### ACTIVITY
What lines below contain the string "generating"? List them all.
============
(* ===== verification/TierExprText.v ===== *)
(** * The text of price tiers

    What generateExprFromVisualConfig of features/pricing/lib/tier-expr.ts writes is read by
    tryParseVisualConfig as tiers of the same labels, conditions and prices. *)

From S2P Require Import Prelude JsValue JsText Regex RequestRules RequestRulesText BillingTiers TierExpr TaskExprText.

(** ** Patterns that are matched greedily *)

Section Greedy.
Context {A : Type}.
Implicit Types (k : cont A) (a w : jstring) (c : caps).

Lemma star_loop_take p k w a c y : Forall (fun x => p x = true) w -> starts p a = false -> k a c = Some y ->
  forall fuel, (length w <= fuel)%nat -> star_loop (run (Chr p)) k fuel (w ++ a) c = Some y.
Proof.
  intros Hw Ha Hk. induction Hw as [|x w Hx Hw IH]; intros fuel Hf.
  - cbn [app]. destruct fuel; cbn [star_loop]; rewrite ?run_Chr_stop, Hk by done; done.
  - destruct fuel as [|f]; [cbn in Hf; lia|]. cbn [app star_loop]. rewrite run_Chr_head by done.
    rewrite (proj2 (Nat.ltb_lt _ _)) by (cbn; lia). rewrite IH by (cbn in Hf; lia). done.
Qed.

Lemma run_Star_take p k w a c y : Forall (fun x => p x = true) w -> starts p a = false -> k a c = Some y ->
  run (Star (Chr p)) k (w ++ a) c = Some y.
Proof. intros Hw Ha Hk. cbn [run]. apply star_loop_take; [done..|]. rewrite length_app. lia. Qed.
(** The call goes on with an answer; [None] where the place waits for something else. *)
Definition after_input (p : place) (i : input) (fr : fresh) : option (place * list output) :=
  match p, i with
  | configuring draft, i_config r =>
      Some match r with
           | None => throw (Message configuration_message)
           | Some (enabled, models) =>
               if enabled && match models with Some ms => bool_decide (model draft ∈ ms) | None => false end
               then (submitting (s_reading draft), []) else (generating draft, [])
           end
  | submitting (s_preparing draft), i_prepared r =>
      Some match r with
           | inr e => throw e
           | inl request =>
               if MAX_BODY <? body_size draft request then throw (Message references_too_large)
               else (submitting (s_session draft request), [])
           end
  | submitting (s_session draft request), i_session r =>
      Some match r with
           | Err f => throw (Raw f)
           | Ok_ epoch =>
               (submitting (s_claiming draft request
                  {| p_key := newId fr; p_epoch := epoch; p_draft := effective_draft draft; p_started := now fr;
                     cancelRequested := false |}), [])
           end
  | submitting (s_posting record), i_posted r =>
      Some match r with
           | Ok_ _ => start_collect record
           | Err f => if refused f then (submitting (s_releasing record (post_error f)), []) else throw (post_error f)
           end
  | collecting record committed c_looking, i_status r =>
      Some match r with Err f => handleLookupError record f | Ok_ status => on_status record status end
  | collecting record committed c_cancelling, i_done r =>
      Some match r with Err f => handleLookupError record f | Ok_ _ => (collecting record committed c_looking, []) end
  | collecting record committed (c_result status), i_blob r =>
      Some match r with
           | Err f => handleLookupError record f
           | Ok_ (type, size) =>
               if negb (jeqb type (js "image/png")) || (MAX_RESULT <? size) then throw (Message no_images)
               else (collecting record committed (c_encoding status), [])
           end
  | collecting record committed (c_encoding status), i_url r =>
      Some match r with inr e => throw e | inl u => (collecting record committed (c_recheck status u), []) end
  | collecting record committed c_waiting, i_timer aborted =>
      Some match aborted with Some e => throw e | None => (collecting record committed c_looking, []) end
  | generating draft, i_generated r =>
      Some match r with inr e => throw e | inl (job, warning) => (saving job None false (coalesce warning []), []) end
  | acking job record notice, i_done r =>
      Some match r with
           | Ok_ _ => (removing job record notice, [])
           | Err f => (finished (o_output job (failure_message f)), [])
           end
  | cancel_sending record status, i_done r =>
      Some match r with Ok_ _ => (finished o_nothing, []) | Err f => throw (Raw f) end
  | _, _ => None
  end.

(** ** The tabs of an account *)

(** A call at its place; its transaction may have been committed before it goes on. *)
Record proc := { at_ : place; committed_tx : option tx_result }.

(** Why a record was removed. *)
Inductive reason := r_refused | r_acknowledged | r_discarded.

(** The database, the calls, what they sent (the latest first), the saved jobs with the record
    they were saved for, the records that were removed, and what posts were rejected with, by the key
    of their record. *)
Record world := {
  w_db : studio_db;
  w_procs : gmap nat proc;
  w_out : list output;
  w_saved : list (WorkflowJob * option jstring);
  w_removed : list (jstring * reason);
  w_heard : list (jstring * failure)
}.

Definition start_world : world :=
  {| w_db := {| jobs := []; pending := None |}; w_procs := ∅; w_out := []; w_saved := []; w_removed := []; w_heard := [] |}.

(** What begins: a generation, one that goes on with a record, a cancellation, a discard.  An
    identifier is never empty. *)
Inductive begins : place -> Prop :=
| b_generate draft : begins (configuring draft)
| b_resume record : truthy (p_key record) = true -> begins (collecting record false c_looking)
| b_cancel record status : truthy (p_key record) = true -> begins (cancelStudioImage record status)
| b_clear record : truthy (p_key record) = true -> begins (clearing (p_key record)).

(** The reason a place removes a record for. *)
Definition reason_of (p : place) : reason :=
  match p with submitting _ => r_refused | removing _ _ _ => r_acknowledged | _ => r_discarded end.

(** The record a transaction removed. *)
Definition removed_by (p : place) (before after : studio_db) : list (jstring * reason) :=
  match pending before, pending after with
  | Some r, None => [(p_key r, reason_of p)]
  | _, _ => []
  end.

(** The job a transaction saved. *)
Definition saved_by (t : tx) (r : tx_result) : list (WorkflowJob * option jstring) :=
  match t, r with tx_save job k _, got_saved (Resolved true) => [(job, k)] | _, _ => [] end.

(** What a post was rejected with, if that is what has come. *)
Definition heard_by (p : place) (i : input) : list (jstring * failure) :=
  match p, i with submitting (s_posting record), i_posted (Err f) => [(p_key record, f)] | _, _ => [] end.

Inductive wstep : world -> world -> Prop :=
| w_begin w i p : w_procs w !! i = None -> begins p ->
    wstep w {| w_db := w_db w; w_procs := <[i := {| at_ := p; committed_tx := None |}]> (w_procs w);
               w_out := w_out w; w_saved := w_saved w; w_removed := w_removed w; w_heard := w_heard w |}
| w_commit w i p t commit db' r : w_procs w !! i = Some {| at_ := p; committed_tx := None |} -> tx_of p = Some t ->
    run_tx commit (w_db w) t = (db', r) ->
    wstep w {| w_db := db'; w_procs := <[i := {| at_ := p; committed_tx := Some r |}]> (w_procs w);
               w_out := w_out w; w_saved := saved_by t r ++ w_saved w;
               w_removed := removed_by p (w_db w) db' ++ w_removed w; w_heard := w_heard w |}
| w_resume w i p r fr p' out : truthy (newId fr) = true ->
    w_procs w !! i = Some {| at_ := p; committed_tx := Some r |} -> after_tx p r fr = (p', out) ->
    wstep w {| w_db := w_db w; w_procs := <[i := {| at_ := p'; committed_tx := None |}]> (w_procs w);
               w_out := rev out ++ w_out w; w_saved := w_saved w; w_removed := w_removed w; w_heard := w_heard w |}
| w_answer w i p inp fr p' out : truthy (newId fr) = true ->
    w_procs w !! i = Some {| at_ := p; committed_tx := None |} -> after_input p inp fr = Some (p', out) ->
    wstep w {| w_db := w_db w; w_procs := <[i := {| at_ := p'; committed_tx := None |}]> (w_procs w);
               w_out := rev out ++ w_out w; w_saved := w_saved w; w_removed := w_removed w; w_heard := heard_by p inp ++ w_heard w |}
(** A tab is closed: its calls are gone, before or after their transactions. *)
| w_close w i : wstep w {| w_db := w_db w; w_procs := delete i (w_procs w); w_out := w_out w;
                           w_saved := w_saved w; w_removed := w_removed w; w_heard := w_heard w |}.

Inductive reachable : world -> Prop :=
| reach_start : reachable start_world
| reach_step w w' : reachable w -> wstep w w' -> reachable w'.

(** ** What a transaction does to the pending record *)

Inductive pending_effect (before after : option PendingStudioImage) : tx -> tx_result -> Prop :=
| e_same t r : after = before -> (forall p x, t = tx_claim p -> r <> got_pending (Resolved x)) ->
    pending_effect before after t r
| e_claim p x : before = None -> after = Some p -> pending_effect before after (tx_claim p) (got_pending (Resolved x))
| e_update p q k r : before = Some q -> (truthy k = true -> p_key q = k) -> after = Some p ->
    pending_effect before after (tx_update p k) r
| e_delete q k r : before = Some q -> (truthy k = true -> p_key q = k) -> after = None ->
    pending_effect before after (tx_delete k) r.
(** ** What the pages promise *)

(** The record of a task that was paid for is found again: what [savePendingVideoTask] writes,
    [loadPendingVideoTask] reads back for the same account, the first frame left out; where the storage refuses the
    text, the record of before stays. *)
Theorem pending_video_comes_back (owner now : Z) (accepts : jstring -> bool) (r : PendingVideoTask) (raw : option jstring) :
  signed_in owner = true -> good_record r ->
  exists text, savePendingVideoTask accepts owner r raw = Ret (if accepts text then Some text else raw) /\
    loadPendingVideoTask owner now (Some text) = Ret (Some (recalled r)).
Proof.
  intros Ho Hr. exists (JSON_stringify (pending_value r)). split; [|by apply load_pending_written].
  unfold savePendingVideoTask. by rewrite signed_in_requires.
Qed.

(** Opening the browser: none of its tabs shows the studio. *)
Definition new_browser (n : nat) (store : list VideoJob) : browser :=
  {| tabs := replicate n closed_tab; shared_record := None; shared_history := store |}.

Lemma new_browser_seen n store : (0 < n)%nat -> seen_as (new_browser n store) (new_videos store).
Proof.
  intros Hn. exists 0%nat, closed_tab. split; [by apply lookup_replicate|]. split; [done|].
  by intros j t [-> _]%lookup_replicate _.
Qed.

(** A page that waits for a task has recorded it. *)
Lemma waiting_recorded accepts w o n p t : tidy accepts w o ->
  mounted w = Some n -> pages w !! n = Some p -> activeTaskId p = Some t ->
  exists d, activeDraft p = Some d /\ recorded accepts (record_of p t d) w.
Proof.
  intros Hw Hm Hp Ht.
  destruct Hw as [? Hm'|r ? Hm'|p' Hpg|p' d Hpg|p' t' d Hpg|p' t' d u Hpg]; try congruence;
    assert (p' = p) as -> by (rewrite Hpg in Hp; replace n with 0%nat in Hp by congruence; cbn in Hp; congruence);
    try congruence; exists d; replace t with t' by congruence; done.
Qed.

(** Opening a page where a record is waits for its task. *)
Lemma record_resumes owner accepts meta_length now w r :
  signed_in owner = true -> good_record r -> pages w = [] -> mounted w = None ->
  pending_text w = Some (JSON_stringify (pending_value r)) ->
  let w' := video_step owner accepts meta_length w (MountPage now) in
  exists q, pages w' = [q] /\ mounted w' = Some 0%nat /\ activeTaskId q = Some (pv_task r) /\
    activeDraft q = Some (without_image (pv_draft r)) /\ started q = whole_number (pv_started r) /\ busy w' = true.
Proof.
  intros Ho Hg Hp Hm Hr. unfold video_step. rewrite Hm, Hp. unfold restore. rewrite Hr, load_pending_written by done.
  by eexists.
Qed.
============
### SOLUTION TO THIS PROBLEM
               then (submitting (s_reading draft), []) else (generating draft, [])
  | generating draft, i_generated r =>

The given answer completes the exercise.